They were a small group of twenty, all from the top 10 per cent of the four major B-schools. One day I asked one of these youngsters to mail merge 25 letters.
Two days later I asked what happened to those letters. He made some excuse. I went back to my room and in twenty minutes I did the mail merge, printed out the letters, signed them, and left them on his table.
My colleague, (Executive Director) Nachiket Mor, threw up his hands in frustration. His question was, 'What has changed these youngsters?' They were bright and bubbly, top of the class people. Yet within six to eight months of working at ICICI, they had atrophied, lost their motivation.
The atrophy ran deep.
My last job before I went to ADB (Asian Development Bank [Get Quote]) was to put technology into ICICI. We were the first organisation in the country to put Oracle into place.
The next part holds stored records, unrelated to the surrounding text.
(** The goal branch: nothing changes, or one goal is appended. *)
Lemma goalCreation_effect (lowered : jsstring) (st : App.AppState) :
  let st' := snd (App.goalCreation now uuid lowered st) in
  App.transactions st' = App.transactions st
  /\ App.predictedIncome st' = App.predictedIncome st
  /\ App.selectedCurrency st' = App.selectedCurrency st
  /\ App.chatHistory st' = App.chatHistory st
  /\ (App.goals st' = App.goals st
      \/ exists g, App.goals st' = App.goals st ++ [g]
           /\ Goal.id g = uuid /\ Goal.currentAmount g = Number.zero
           /\ Goal.estimatedCompletionDate g = None
           /\ Number.gtb (Goal.targetAmount g) Number.zero = true
           /\ Goal.name g <> [] /\ Goal.name g <> Js.lit "New Goal").
Proof.
  unfold App.goalCreation.
  destruct (Number.gtb (App.goalAmount lowered) Number.zero) eqn:Ea;
    [|cbn [andb snd]; repeat split; auto].
  destruct (Js.eqb (App.goalName lowered) (Js.lit "New Goal")) eqn:En;
    cbn [andb negb snd]; [repeat split; auto|].
  assert (Hgoal : forall dl,
    let st' := App.setGoals
                 (fun prev => prev ++ [Goal.make uuid (App.goalName lowered)
                                         (App.goalAmount lowered) Number.zero dl None])
                 st in
    App.transactions st' = App.transactions st
    /\ App.predictedIncome st' = App.predictedIncome st
    /\ App.selectedCurrency st' = App.selectedCurrency st
    /\ App.chatHistory st' = App.chatHistory st
    /\ (App.goals st' = App.goals st
        \/ exists g, App.goals st' = App.goals st ++ [g]
             /\ Goal.id g = uuid /\ Goal.currentAmount g = Number.zero
             /\ Goal.estimatedCompletionDate g = None
             /\ Number.gtb (Goal.targetAmount g) Number.zero = true
             /\ Goal.name g <> [] /\ Goal.name g <> Js.lit "New Goal")).
  { intros dl. cbn. repeat split; auto. right. eexists. split; [reflexivity|].
    cbn. repeat split; auto.
    - apply orElse_not_default. exact En.
    - now apply eqb_neq. }
  unfold App.handleAddGoal.
  cbn [NewGoal.name NewGoal.targetAmount NewGoal.deadline].
  destruct (App.goalDeadline now lowered) as [d|]; [|apply Hgoal].
  destruct (Js.truthy d); [|apply Hgoal].
  destruct (Date.parseISO d); apply Hgoal.
Qed.

Lemma spendingAnalysis_reads (lowered : jsstring) (st : App.AppState) :
  snd (App.spendingAnalysis now lowered st) = st.
Proof.
  unfold App.spendingAnalysis.
  destruct (fold_left _ _ _) as [totalSpent matching].
  destruct (App.hasKeyword _); [destruct (0 <? matching)%nat|]; reflexivity.
Qed.

Lemma addTransaction_effect (lowered : jsstring) (st : App.AppState) :
  snd (App.addTransaction now uuid lowered st) = st
  \/ snd (App.addTransaction now uuid lowered st)
     = App.handleEditTransaction (App.newTransaction now uuid lowered) st.
Proof.
  unfold App.addTransaction.
  destruct (Number.gtb _ _); [right|left]; reflexivity.
Qed.

(** The branches leave these parts of the state alone. *)
Lemma dispatch_frame (lowered : jsstring) (st : App.AppState) :
  let st' := snd (App.dispatch now uuid lowered st) in
  List.length (App.transactions st') = List.length (App.transactions st)
  /\ App.predictedIncome st' = App.predictedIncome st
  /\ App.selectedCurrency st' = App.selectedCurrency st
  /\ App.chatHistory st' = App.chatHistory st.
Proof.
  unfold App.dispatch.
  destruct (_ || _).
  { destruct (goalCreation_effect lowered st) as (Ht & Hp & Hc & Hh & _).
    cbn zeta in *. rewrite Ht. auto. }
  destruct (_ && _).
  { rewrite spendingAnalysis_reads. auto. }
  destruct (_ || _); [|cbn; auto].
  destruct (addTransaction_effect lowered st) as [-> | ->]; [auto|].
  split; [apply handleEditTransaction_length|now destruct st].
Qed.
Lemma count_from_nonneg (sub s : string) (skip : nat) :
  0 ≤ PyStr.count_from sub s skip.
Proof.
  revert skip. induction s as [|c s IH]; intros skip; simpl.
  - destruct skip; [destruct (PyStr.startswith sub "")|]; lia.
  - destruct skip; [|apply IH].
    destruct (PyStr.startswith sub (String c s)).
    + specialize (IH (String.length sub - 1)%nat). lia.
    + apply IH.
Qed.

Lemma count_from_pos_contains (s sub : string) :
  0 < PyStr.count_from sub s 0 ↔ PyStr.contains sub s = true.
Proof.
  induction s as [|c s IH].
  - simpl. destruct (PyStr.startswith sub ""); split; (lia || done).
  - cbn [PyStr.count_from PyStr.contains].
    destruct (PyStr.startswith sub (String c s)).
    + pose proof (count_from_nonneg sub s (String.length sub - 1)).
      split; [done | lia].
    + apply IH.
Qed.

Lemma count_nonneg (s sub : string) : 0 ≤ PyStr.count s sub.
Proof.
  unfold PyStr.count. destruct sub; [lia | apply count_from_nonneg].
Qed.

(** The count is positive exactly when the term occurs at all. *)
Lemma count_pos_contains (s sub : string) :
  0 < PyStr.count s sub ↔ PyStr.contains sub s = true.
Proof.
  unfold PyStr.count. destruct sub as [|a sub].
  - split; [|lia]. intros _. by destruct s.
  - apply count_from_pos_contains.
Qed.
(** What one line of the file contributes to the logged text. *)
Lemma log_line_cases (config_context raw : string) :
  log_line config_context raw = config_context
  \/ exists l rest,
      log_line config_context raw = config_context +:+ l +:+ newline
      /\ clean_line l
      /\ PyStr.strip raw = l +:+ rest.
Proof.
  unfold log_line. remember (PyStr.strip raw) as line eqn:Hstrip.
  assert (Hfirst : forall c, Str.first line = Some c -> PyStr.isspace c = false)
    by (intros c; rewrite Hstrip; apply strip_first).
  assert (Hlast : forall c, Str.last line = Some c -> PyStr.isspace c = false)
    by (intros c; rewrite Hstrip; apply rstrip_last).
  clear Hstrip.
  destruct (String.eqb line "" || Str.startswith "--" line) eqn:Hskip; [by left|].
  apply orb_false_elim in Hskip as [Hempty Hcomment].
  apply String.eqb_neq in Hempty.
  destruct (Str.contains "--" line
            && negb (existsb (fun x => Str.contains x line) quotes)) eqn:Hcut.
  - set (cut := PyStr.rstrip (hd "" (PyStr.split "--" line))).
    destruct (existsb (fun kw => Str.contains kw cut) unlogged_keywords) eqn:Hkw;
      [by left|right].
    assert (Hhead : hd "" (PyStr.split "--" line) = text_before "--" line).
    { unfold PyStr.split. by rewrite hd_split_from. }
    destruct (rstrip_prefix (text_before "--" line)) as [rest1 Hrest1].
    destruct (text_before_prefix "--" line) as [rest2 Hrest2].
    assert (Hnone : Str.contains "--" cut = false).
    { unfold cut. rewrite Hhead.
      destruct (Str.contains "--" (PyStr.rstrip (text_before "--" line))) eqn:Hc;
        [|done].
      apply (contains_app _ _ rest1) in Hc. rewrite <- Hrest1 in Hc.
      by rewrite contains_text_before in Hc. }
    assert (Hc : exists c, Str.first cut = Some c /\ PyStr.isspace c = false).
    { destruct line as [|c tail] eqn:Hline; [done|]. exists c.
      assert (Hsp : PyStr.isspace c = false) by by apply Hfirst.
      split; [|exact Hsp]. unfold cut. rewrite Hhead. apply rstrip_first; [|exact Hsp].
      by rewrite text_before_cons, Hcomment. }
    destruct Hc as (c & Hc & Hsp).
    exists cut, (rest1 +:+ rest2). split; [done|]. split.
    + split; [by destruct cut|]. split.
      { rewrite contains_unfold in Hnone.
        by destruct (Str.startswith "--" cut). }
      split; [by apply existsb_contains_false|].
      split; [by rewrite Hnone|]. split.
      * intros c' Hc'. rewrite Hc in Hc'. by injection Hc' as <-.
      * intros c'. apply rstrip_last.
    + rewrite <- str_app_assoc. unfold cut. rewrite Hhead, <- Hrest1. exact Hrest2.
  - destruct (existsb (fun kw => Str.contains kw line) unlogged_keywords) eqn:Hkw;
      [by left|right].
    exists line, EmptyString. split; [done|]. split; [|by rewrite str_app_nil_r].
    split; [done|]. split; [done|]. split; [by apply existsb_contains_false|].
    split; [|by split].
    intros Hdash. rewrite Hdash in Hcut. simpl in Hcut.
    apply negb_false_iff in Hcut. by apply existsb_contains_true.
Qed.

Lemma log_lines_spec (lines : list string) :
  forall config_context,
  exists kept,
    fold_left log_line lines config_context = config_context +:+ lines_text kept
    /\ length kept <= length lines
    /\ Forall clean_line kept
    /\ Forall (fun l => exists raw rest,
                   In raw lines /\ PyStr.strip raw = l +:+ rest) kept.
Proof.
  induction lines as [|raw lines IH]; intros config_context.
  - exists []. simpl. rewrite str_app_nil_r. repeat split; constructor.
  - simpl fold_left.
    destruct (log_line_cases config_context raw)
      as [->|(l & rest & -> & Hclean & Hraw)].
    + destruct (IH config_context) as (kept & Hfold & Hlen & Hall & Hfrom).
      exists kept. split; [exact Hfold|]. split; [simpl; lia|]. split; [exact Hall|].
      eapply Forall_impl; [exact Hfrom|].
      intros x (r & t & Hin & Hx). exists r, t. split; [by right|exact Hx].
    + destruct (IH (config_context +:+ l +:+ newline))
        as (kept & Hfold & Hlen & Hall & Hfrom).
      exists (l :: kept). split.
      { rewrite Hfold. simpl. by rewrite !str_app_assoc. }
      split; [simpl; lia|]. split; [by constructor|]. constructor.
      * exists raw, rest. split; [by left|exact Hraw].
      * eapply Forall_impl; [exact Hfrom|].
        intros x (r & t & Hin & Hx). exists r, t. split; [by right|exact Hx].
Qed.

Section ConfigLog.
Context `{PyBuiltins} `{FileSystem} `{Collaborators} `{ConfigSource}.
When I returned in 1996, I asked a senior group of forty people at a meeting, 'How many of you use Oracle?' None!
I accessed it, and found it was still DOS-based, still had a DOS front end. I was amazed. Why hadn't the new graphics front end been put in? Why hasn't somebody asked for it? OK, the technology guy may not have put it in, I can somewhat understand that, but why hadn't somebody asked for it?
So I asked a professor how we could change this situation. He said I was too soft! I was a bit skeptical about his answer. 'How do you rate people?' he asked me.
'On a five point scale,' I replied. 'That's your problem. If everyone gets a four or five, the status quo is the easiest way to work. What's the point of working hard?'
He advised me to start reading and do what other companies do, i.e. grade people. So now we grade people, and the bottom 2 per cent to 3 per cent have to go. We have come a long way from those days.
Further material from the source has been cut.